**YOUR OBJECTIVE**
Within the data that follows, set down exactly the lines from the one containing "Proof. rewrite size_set." through the one containing "apply list_elem_of_split in", both ends included.

BEGIN DATA SHOWN

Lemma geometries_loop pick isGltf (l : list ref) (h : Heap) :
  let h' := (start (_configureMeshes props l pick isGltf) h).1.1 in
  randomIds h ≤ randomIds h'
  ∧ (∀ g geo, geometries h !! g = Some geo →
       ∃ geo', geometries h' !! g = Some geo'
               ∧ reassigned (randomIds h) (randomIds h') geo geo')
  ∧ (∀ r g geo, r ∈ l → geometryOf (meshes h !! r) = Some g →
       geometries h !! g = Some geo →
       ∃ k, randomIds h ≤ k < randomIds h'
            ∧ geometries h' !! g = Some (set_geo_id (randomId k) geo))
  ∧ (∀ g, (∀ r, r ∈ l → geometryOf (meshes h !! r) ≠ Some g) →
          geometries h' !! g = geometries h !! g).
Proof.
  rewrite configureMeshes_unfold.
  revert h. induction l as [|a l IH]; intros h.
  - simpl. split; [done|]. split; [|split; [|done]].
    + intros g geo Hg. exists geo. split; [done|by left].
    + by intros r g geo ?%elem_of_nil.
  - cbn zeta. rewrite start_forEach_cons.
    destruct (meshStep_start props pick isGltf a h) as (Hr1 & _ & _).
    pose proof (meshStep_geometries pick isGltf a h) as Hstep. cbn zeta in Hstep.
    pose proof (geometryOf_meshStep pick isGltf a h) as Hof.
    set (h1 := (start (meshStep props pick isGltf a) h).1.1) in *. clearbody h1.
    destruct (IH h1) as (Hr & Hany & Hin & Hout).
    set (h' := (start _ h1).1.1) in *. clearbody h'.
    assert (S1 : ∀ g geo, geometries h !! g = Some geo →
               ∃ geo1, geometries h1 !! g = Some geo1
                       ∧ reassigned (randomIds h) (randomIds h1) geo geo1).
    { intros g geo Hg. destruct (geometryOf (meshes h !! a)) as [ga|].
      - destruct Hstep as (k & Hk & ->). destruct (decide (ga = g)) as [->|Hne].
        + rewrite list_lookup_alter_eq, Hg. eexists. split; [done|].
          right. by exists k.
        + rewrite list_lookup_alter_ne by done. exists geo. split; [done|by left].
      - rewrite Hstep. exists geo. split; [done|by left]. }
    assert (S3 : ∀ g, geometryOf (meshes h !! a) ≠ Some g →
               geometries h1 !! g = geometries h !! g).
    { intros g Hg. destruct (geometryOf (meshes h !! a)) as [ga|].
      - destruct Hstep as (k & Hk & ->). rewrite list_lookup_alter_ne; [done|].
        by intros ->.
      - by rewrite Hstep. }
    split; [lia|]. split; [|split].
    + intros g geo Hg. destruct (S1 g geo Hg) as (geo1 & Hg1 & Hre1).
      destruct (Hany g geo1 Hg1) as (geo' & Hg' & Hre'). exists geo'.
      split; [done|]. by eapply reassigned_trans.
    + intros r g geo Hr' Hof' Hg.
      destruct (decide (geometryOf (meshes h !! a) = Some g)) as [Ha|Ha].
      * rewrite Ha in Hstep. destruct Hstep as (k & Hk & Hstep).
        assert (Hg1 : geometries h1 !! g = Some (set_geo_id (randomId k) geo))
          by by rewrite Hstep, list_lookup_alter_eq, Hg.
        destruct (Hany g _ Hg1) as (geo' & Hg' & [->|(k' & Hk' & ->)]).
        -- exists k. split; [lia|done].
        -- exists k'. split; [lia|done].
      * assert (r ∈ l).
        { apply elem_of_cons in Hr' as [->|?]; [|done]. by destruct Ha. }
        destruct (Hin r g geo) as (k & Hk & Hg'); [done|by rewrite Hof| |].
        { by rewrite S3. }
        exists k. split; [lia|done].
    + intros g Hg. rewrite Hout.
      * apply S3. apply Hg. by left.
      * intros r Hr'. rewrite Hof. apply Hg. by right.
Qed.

END DATA SHOWN
BEGIN DATA SHOWN

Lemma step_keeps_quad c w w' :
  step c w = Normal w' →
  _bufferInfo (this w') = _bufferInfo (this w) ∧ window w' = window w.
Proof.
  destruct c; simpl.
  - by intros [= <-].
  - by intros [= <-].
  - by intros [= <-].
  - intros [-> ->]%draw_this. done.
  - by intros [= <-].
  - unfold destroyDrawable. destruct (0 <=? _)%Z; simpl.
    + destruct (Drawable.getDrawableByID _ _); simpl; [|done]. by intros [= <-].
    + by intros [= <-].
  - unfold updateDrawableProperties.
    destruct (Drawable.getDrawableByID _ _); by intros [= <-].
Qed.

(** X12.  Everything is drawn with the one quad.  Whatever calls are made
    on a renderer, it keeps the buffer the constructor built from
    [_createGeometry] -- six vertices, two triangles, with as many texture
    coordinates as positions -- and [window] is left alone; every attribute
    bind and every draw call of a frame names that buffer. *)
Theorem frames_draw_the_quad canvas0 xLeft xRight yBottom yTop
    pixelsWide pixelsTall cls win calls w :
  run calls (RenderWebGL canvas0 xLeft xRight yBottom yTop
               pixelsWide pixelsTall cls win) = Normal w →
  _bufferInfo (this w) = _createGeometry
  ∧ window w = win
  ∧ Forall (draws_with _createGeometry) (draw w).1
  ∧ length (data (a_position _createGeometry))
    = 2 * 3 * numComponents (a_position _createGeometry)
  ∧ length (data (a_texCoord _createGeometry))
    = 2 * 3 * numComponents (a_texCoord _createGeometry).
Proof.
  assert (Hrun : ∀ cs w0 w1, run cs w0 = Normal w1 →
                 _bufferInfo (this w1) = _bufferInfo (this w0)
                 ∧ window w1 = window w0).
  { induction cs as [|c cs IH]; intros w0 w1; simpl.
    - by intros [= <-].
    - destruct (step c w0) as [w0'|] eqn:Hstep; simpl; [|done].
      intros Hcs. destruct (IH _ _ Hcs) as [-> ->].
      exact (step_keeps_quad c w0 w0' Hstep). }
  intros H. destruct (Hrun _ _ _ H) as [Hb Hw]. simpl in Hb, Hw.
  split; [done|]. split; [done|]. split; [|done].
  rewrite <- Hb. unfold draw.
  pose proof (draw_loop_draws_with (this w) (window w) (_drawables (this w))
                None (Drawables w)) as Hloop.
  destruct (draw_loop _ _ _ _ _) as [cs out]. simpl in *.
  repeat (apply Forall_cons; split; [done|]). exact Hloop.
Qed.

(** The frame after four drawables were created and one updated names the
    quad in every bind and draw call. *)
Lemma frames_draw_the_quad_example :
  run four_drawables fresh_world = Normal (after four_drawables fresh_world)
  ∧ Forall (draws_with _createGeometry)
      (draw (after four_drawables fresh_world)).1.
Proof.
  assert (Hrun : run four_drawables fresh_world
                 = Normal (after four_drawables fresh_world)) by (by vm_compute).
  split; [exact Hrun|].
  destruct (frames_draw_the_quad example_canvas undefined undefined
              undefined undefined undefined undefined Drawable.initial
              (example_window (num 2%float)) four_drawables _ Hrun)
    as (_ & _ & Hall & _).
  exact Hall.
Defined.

END DATA SHOWN
BEGIN DATA SHOWN

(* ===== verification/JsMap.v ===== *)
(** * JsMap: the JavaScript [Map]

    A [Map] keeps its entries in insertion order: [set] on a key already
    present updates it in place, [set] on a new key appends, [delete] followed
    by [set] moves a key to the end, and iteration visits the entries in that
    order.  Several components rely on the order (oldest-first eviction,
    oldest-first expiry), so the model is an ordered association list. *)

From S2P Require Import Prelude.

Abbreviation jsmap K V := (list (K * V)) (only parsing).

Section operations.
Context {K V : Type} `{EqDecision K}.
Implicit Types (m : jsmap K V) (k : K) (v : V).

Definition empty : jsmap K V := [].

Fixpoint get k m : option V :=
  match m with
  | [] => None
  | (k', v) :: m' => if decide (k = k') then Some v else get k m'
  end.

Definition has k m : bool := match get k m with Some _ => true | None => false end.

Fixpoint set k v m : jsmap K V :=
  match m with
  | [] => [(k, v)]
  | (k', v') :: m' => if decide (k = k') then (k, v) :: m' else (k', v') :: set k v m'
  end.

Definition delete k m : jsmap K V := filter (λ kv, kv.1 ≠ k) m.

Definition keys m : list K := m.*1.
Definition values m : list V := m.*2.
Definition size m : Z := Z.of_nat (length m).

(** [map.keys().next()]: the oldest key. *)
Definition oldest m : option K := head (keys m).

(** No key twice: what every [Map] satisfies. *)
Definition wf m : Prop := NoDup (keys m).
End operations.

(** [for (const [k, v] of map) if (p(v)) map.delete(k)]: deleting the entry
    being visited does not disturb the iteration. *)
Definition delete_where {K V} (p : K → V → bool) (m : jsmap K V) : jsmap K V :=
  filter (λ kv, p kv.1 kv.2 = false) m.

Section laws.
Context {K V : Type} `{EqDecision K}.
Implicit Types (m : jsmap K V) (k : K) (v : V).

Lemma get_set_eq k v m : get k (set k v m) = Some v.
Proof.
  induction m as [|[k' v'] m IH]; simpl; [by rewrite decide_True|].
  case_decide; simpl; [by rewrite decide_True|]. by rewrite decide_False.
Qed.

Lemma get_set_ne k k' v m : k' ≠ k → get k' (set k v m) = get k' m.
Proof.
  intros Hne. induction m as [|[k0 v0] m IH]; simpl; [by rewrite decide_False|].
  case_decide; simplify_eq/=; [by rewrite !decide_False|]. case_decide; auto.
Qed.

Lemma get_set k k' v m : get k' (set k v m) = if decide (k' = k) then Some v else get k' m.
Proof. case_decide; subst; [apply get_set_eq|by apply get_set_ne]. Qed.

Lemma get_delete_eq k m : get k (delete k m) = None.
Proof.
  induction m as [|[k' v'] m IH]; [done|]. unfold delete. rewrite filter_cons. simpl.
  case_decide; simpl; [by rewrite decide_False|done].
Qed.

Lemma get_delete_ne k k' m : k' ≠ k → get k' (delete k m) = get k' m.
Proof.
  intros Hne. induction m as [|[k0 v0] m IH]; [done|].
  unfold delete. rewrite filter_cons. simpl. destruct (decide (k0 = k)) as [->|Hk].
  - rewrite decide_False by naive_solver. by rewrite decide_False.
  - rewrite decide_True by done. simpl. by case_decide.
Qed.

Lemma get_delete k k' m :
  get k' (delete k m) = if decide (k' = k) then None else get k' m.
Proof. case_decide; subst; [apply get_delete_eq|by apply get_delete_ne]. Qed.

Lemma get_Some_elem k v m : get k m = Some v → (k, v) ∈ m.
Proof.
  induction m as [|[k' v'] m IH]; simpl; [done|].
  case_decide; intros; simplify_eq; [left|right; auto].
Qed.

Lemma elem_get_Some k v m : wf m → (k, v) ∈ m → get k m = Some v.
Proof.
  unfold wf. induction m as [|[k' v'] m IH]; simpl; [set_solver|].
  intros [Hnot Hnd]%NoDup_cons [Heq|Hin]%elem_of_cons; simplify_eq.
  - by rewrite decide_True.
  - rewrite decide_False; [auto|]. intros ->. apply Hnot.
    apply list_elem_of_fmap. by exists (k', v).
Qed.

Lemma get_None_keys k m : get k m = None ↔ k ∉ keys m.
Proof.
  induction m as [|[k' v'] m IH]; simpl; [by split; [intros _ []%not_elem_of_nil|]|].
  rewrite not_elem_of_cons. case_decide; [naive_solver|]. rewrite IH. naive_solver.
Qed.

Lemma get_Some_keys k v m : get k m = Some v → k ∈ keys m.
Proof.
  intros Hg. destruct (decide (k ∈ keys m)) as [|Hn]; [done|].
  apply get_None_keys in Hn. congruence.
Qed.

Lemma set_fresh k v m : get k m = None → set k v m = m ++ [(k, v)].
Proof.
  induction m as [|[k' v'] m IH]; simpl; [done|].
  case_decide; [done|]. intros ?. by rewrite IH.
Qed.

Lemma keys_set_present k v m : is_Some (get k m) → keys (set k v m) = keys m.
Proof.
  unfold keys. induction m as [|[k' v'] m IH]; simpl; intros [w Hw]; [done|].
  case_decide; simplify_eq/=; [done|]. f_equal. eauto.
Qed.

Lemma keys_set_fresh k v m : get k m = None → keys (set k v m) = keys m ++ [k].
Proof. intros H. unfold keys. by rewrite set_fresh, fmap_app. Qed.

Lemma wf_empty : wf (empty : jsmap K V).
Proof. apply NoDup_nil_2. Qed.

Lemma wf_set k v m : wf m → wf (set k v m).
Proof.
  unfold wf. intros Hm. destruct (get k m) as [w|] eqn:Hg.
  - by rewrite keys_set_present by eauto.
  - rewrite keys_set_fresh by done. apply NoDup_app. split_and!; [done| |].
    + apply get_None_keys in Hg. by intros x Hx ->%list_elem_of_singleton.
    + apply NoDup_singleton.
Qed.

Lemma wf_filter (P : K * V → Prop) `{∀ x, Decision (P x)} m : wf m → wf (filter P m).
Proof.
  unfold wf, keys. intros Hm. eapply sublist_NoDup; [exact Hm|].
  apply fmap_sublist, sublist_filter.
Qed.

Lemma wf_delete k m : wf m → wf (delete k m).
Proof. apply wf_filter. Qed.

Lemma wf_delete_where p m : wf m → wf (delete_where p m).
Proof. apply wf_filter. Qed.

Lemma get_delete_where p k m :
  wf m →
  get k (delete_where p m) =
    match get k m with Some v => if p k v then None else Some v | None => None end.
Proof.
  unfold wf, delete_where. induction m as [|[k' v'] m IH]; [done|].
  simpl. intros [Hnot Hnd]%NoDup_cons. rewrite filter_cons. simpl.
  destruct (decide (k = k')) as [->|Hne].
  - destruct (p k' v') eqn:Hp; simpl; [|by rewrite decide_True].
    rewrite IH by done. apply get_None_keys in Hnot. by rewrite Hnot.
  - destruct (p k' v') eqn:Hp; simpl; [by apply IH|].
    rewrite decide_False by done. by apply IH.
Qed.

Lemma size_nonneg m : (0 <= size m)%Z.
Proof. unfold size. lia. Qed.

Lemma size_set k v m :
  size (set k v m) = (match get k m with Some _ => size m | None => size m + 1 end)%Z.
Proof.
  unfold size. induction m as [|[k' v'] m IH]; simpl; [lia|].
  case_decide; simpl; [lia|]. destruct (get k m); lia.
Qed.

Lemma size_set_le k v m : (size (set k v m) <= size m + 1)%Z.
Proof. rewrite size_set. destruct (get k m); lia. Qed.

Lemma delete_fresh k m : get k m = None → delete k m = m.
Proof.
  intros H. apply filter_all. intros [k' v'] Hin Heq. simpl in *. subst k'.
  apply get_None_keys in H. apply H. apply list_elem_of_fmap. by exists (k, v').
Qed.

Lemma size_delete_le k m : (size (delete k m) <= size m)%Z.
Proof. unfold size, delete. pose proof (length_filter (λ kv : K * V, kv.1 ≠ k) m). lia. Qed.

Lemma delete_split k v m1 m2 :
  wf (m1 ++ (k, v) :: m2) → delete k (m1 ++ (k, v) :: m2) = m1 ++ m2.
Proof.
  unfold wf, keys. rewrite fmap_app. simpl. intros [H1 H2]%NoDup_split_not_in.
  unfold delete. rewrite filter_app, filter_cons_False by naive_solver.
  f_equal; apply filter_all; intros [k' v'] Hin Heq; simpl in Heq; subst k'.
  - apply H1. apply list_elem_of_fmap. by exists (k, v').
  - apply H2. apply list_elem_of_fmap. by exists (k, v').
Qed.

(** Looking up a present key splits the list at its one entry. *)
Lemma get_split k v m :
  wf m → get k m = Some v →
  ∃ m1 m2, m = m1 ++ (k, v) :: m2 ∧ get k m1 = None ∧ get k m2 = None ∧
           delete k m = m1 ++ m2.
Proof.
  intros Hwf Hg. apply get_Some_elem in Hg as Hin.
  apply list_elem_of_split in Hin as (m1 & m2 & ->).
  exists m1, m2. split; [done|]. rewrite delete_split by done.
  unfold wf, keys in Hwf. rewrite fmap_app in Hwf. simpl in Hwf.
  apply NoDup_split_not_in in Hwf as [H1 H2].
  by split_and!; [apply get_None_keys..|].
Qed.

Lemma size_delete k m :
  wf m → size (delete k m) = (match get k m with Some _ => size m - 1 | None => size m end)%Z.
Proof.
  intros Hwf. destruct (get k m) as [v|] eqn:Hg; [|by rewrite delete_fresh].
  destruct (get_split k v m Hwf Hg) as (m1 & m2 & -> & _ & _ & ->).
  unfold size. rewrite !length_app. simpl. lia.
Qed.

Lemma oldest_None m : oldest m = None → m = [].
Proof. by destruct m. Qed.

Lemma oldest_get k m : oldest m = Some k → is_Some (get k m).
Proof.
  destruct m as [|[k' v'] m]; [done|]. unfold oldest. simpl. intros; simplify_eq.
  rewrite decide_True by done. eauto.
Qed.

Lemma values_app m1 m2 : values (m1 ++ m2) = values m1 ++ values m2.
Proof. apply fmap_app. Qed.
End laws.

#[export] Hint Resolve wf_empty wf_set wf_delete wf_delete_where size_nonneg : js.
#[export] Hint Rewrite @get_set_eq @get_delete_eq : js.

END DATA SHOWN

**FINAL ANSWER**
Proof. rewrite size_set. destruct (get k m); lia. Qed.

Lemma delete_fresh k m : get k m = None → delete k m = m.
Proof.
  intros H. apply filter_all. intros [k' v'] Hin Heq. simpl in *. subst k'.
  apply get_None_keys in H. apply H. apply list_elem_of_fmap. by exists (k, v').
Qed.

Lemma size_delete_le k m : (size (delete k m) <= size m)%Z.
Proof. unfold size, delete. pose proof (length_filter (λ kv : K * V, kv.1 ≠ k) m). lia. Qed.

Lemma delete_split k v m1 m2 :
  wf (m1 ++ (k, v) :: m2) → delete k (m1 ++ (k, v) :: m2) = m1 ++ m2.
Proof.
  unfold wf, keys. rewrite fmap_app. simpl. intros [H1 H2]%NoDup_split_not_in.
  unfold delete. rewrite filter_app, filter_cons_False by naive_solver.
  f_equal; apply filter_all; intros [k' v'] Hin Heq; simpl in Heq; subst k'.
  - apply H1. apply list_elem_of_fmap. by exists (k, v').
  - apply H2. apply list_elem_of_fmap. by exists (k, v').
Qed.

(** Looking up a present key splits the list at its one entry. *)
Lemma get_split k v m :
  wf m → get k m = Some v →
  ∃ m1 m2, m = m1 ++ (k, v) :: m2 ∧ get k m1 = None ∧ get k m2 = None ∧
           delete k m = m1 ++ m2.
Proof.
  intros Hwf Hg. apply get_Some_elem in Hg as Hin.
  apply list_elem_of_split in Hin as (m1 & m2 & ->).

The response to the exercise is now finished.